**THE DATA:**
(* ===== verification/FunctionMap.v ===== *)
(** * The function map of the models

    Model of scripts/buildcheck_model_function_map.py: the tables of
    kernel/models/README.md that map the actions of the TLA+ models to functions of the
    kernel, the stamp of each row's review, its refresh and the check.  The compiler's
    tables, the sources, the models and the README are arguments, and so is SHA-256, from
    a text to its hexadecimal digest. *)
From S2P Require Import Prelude Text Dict Sort PassLine SourceScan CallGraph.

Definition ACTIVITY_SET : str := $"kernel_activity_set".
Definition ACTIVITY_NAME : str := $"kernel_activity_name".

(** ** Patterns *)

Definition lower (c : Z) : bool := in_range 97 122 c.
Definition lower_word (c : Z) : bool := lower c || is_digit c || (c =? 95).
Definition dashed (c : Z) : bool := lower c || is_digit c || (c =? 45).

(** [$]: the end, or a newline there. *)
Definition at_end (s : str) : Prop := s = [] ∨ s = nl.
#[export] Instance at_end_dec s : Decision (at_end s).
Proof. apply _. Defined.

(** A name in backquotes after a literal, at the head of a text: the name and the rest. *)
Definition quoted (literal : str) (first rest : Z → bool) (s : str) : option (str * str) :=
  s ← strip_prefix literal s;
  let '(name, s) := span rest s in
  match name with
  | c :: _ => if first c then s ← strip_prefix ($"`") s; Some (name, s) else None
  | [] => None
  end.

(** [findall] of such names. *)
Fixpoint find_quoted (fuel : nat) (literal : str) (first rest : Z → bool) (s : str) : list str :=
  match fuel with
  | O => []
  | S fuel =>
      match s with
      | [] => []
      | _ :: s' =>
          match quoted literal first rest s with
          | Some (name, s) => name :: find_quoted fuel literal first rest s
          | None => find_quoted fuel literal first rest s'
          end
      end
  end.

Definition NAME_RE (s : str) : list str := find_quoted (length s) ($"`") lower lower_word s.
Definition ACTION_RE (s : str) : list str := find_quoted (length s) ($"`") is_word is_word s.
Definition GUARDS_RE (s : str) : list str := find_quoted (length s) ($"guarded: `") lower lower_word s.

Definition SECTION_RE (line : str) : option str :=
  s ← strip_prefix ($"## ") line;
  let '(name, s) := span is_word s in
  if decide (name = []) then None else
  s ← strip_prefix ($".tla") s;
  if boundary (Some 97) s then Some name else None.

Definition ELSEWHERE_RE (why : str) : option (option str * str) :=
  s ← strip_prefix ($"modelled elsewhere: `") why;
  let '(a, s) := span is_word s in
  if decide (a = []) then None else
  match strip_prefix ($".") s with
  | Some s =>
      let '(b, s) := span is_word s in
      if decide (b = []) then None else s ← strip_prefix ($"`") s; if decide (at_end s) then Some (Some a, b) else None
  | None => s ← strip_prefix ($"`") s; if decide (at_end s) then Some (None, a) else None
  end.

**WHAT IS EXPECTED:**
Pull out every line of the entries that includes the word "decide".

**PROBLEM SOLUTION:**
  if decide (name = []) then None else
  if decide (a = []) then None else
      if decide (b = []) then None else s ← strip_prefix ($"`") s; if decide (at_end s) then Some (Some a, b) else None
  | None => s ← strip_prefix ($"`") s; if decide (at_end s) then Some (None, a) else None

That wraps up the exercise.